Segment Open
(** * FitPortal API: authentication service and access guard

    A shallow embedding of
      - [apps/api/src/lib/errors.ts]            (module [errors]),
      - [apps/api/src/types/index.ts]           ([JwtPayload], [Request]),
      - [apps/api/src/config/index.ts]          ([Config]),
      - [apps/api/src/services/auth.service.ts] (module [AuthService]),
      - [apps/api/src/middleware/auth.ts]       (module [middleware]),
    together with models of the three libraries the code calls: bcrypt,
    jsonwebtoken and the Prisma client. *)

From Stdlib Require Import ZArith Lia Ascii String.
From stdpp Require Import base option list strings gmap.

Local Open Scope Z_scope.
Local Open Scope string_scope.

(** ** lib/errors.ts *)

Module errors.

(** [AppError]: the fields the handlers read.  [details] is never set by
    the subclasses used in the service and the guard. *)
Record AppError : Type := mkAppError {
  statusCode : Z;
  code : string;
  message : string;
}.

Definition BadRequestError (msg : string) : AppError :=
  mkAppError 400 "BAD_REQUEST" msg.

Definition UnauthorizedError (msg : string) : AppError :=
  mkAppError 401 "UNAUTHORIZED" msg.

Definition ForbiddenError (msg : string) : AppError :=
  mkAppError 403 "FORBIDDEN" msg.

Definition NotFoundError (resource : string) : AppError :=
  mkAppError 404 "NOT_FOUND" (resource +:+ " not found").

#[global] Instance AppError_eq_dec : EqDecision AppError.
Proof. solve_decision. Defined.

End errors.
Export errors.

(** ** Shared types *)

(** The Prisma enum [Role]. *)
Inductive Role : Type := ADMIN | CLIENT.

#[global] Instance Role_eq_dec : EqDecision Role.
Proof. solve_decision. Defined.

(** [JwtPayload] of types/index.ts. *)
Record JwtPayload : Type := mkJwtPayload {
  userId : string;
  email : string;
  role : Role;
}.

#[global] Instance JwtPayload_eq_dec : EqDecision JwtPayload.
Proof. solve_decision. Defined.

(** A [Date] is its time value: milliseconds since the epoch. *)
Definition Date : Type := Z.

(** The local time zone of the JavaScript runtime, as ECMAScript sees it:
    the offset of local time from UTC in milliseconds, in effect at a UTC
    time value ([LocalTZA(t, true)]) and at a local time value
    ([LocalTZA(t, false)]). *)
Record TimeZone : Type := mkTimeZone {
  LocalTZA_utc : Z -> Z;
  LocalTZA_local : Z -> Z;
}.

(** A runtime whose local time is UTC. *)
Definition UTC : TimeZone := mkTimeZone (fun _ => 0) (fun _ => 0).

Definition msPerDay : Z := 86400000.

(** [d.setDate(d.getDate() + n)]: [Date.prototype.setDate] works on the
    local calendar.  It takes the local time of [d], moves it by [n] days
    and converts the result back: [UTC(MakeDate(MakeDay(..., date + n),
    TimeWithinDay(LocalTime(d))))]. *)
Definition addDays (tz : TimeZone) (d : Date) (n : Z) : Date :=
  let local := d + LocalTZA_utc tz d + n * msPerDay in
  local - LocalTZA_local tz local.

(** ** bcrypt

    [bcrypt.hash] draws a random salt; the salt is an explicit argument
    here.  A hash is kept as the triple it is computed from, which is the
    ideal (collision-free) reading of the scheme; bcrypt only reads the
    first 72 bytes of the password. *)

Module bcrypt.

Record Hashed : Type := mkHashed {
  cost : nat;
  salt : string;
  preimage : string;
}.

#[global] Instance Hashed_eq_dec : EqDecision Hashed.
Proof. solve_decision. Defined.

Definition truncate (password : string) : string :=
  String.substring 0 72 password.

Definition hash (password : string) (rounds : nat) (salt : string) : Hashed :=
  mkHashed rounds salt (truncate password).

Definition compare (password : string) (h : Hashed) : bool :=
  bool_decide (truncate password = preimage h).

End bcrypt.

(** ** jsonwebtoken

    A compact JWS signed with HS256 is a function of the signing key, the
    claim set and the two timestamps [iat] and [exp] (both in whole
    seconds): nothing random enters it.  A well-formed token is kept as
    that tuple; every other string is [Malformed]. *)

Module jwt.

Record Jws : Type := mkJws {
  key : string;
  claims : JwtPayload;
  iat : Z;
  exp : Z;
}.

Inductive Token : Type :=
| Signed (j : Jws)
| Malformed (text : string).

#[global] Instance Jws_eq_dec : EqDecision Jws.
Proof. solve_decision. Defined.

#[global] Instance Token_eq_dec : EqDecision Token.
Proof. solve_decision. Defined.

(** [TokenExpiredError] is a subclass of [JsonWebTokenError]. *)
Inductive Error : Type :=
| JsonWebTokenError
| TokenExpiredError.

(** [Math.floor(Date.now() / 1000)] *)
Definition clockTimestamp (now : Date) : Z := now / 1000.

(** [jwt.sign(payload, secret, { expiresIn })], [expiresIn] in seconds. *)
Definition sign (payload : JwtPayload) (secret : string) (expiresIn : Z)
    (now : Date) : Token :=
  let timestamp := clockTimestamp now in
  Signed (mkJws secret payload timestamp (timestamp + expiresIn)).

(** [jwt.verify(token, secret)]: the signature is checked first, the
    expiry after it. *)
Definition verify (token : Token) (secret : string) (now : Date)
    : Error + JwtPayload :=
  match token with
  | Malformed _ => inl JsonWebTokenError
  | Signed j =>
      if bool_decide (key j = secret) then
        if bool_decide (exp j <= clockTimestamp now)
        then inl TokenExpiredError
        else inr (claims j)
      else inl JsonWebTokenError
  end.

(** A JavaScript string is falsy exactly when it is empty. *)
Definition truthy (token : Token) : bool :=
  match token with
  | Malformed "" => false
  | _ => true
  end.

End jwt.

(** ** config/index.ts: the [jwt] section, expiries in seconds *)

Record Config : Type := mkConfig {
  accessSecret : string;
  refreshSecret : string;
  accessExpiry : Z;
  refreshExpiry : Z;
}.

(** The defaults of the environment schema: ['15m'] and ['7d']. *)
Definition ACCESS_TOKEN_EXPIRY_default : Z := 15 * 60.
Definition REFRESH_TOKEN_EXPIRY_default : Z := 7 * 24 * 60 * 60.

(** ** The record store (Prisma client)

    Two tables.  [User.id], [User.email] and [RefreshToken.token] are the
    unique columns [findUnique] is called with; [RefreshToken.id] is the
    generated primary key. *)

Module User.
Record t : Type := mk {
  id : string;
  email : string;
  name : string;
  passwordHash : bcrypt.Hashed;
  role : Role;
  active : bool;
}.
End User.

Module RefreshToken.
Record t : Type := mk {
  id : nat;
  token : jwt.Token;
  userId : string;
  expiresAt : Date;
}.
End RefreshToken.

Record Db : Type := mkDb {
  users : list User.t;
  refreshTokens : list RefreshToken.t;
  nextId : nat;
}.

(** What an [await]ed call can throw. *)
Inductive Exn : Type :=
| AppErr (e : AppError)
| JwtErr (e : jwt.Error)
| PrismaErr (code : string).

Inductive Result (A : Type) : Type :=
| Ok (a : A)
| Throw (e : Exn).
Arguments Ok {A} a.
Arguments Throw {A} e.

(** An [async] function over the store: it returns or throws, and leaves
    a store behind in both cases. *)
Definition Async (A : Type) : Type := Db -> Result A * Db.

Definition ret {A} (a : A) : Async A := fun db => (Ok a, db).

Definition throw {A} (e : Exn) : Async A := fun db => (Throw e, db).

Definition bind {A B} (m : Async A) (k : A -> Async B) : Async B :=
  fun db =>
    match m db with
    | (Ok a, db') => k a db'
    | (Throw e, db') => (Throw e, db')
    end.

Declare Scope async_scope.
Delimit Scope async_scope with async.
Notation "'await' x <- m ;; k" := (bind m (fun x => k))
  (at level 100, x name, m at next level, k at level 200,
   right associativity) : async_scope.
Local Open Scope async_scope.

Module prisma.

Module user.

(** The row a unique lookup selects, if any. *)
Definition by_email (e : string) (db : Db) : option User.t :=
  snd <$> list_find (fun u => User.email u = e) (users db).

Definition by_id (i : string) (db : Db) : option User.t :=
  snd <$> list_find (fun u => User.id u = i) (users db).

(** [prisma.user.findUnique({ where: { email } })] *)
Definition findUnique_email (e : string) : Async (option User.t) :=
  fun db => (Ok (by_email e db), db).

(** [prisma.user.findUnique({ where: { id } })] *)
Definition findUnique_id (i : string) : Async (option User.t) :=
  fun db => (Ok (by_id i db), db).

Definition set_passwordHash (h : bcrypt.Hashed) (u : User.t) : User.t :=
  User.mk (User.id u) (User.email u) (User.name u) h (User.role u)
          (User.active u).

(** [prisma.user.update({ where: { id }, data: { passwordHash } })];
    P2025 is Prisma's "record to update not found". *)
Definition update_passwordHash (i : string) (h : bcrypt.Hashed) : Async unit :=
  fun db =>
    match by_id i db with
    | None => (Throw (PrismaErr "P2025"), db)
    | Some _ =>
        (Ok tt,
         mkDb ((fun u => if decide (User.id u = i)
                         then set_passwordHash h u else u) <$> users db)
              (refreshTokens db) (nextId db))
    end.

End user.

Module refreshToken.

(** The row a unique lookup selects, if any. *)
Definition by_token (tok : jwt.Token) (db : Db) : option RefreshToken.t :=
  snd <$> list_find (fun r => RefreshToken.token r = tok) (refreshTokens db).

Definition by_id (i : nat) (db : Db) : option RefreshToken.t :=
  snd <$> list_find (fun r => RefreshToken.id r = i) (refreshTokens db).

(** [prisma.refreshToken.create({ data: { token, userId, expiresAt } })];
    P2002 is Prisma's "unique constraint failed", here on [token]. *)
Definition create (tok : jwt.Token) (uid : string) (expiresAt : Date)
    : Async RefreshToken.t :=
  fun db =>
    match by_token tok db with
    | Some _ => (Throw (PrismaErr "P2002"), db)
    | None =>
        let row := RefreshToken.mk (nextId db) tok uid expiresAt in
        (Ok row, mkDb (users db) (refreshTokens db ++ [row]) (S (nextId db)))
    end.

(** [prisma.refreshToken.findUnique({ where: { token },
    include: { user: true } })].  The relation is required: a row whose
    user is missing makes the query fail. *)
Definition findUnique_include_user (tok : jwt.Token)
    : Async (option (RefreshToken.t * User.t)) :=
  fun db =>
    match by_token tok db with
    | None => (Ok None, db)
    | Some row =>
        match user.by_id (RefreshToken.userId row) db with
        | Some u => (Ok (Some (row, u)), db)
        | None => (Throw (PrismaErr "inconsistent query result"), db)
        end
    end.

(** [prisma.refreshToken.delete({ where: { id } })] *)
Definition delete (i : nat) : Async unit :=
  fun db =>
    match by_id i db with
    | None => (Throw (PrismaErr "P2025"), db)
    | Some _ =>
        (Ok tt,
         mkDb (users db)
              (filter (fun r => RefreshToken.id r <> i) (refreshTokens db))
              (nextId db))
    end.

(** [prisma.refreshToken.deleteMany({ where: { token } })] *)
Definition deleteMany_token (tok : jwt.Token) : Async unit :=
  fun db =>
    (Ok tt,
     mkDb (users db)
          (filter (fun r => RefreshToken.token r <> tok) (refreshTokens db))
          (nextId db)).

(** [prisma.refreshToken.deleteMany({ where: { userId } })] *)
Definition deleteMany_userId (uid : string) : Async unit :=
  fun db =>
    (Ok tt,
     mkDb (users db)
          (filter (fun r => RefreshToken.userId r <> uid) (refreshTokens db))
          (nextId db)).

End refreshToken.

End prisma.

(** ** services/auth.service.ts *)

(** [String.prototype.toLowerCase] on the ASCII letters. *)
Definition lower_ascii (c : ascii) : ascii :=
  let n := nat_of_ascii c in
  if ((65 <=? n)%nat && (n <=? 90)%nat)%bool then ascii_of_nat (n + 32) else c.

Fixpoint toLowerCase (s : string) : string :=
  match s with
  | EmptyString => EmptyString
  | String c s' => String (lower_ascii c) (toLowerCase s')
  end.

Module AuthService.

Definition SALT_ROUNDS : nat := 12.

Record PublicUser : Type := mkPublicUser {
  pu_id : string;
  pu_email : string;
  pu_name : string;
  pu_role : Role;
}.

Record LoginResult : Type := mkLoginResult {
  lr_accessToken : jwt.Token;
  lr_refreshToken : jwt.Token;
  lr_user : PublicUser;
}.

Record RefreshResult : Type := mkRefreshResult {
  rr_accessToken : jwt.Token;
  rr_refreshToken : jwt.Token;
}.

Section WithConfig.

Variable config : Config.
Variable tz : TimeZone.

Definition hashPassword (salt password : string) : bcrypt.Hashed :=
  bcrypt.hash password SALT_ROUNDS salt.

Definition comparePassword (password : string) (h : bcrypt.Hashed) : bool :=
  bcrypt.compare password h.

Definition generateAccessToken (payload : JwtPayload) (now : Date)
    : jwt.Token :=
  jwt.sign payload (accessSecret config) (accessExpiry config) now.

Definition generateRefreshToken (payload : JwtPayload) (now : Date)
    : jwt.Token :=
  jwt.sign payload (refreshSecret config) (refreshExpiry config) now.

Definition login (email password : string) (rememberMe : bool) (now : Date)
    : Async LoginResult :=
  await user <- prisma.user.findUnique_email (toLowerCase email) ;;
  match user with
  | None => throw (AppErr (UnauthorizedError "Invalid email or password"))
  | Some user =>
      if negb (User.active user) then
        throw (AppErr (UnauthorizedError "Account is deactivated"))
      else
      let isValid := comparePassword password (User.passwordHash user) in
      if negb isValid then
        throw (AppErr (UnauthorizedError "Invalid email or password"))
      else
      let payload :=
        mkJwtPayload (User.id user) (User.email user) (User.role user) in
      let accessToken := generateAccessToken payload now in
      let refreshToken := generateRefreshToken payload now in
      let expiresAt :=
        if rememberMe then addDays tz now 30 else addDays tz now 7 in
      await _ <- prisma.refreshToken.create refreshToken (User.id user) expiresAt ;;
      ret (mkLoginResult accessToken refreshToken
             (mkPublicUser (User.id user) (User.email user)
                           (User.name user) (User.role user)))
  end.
Segment Closed
Segment Open
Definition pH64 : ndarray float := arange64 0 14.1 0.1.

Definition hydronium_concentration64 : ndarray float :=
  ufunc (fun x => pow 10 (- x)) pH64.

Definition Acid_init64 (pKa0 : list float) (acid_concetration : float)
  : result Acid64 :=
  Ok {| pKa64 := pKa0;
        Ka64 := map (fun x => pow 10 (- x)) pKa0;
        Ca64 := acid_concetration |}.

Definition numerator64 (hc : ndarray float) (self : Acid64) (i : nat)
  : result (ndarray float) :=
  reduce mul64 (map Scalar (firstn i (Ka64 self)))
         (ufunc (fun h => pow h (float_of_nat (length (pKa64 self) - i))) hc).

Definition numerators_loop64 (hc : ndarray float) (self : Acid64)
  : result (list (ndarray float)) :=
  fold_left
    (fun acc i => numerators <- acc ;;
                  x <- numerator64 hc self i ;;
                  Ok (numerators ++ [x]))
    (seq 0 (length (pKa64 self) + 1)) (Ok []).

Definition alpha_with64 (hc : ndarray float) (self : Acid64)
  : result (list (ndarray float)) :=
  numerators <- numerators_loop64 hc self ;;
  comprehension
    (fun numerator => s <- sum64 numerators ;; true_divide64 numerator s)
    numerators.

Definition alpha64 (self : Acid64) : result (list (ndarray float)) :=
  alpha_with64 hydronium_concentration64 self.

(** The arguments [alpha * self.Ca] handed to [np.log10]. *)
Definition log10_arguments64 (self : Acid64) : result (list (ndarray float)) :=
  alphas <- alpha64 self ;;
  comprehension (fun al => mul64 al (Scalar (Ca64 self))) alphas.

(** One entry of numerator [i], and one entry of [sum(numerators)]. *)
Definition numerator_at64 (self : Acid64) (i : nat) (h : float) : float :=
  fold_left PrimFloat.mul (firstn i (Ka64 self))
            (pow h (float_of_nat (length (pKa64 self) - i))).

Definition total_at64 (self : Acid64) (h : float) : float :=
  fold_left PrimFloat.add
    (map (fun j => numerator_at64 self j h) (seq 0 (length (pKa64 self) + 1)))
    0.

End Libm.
Segment Closed
-- Task brief --
Read through the lines above and collect those that contain the string "truncate".

-- Solution below --
Definition truncate (password : string) : string :=
  mkHashed rounds salt (truncate password).
  bool_decide (truncate password = preimage h).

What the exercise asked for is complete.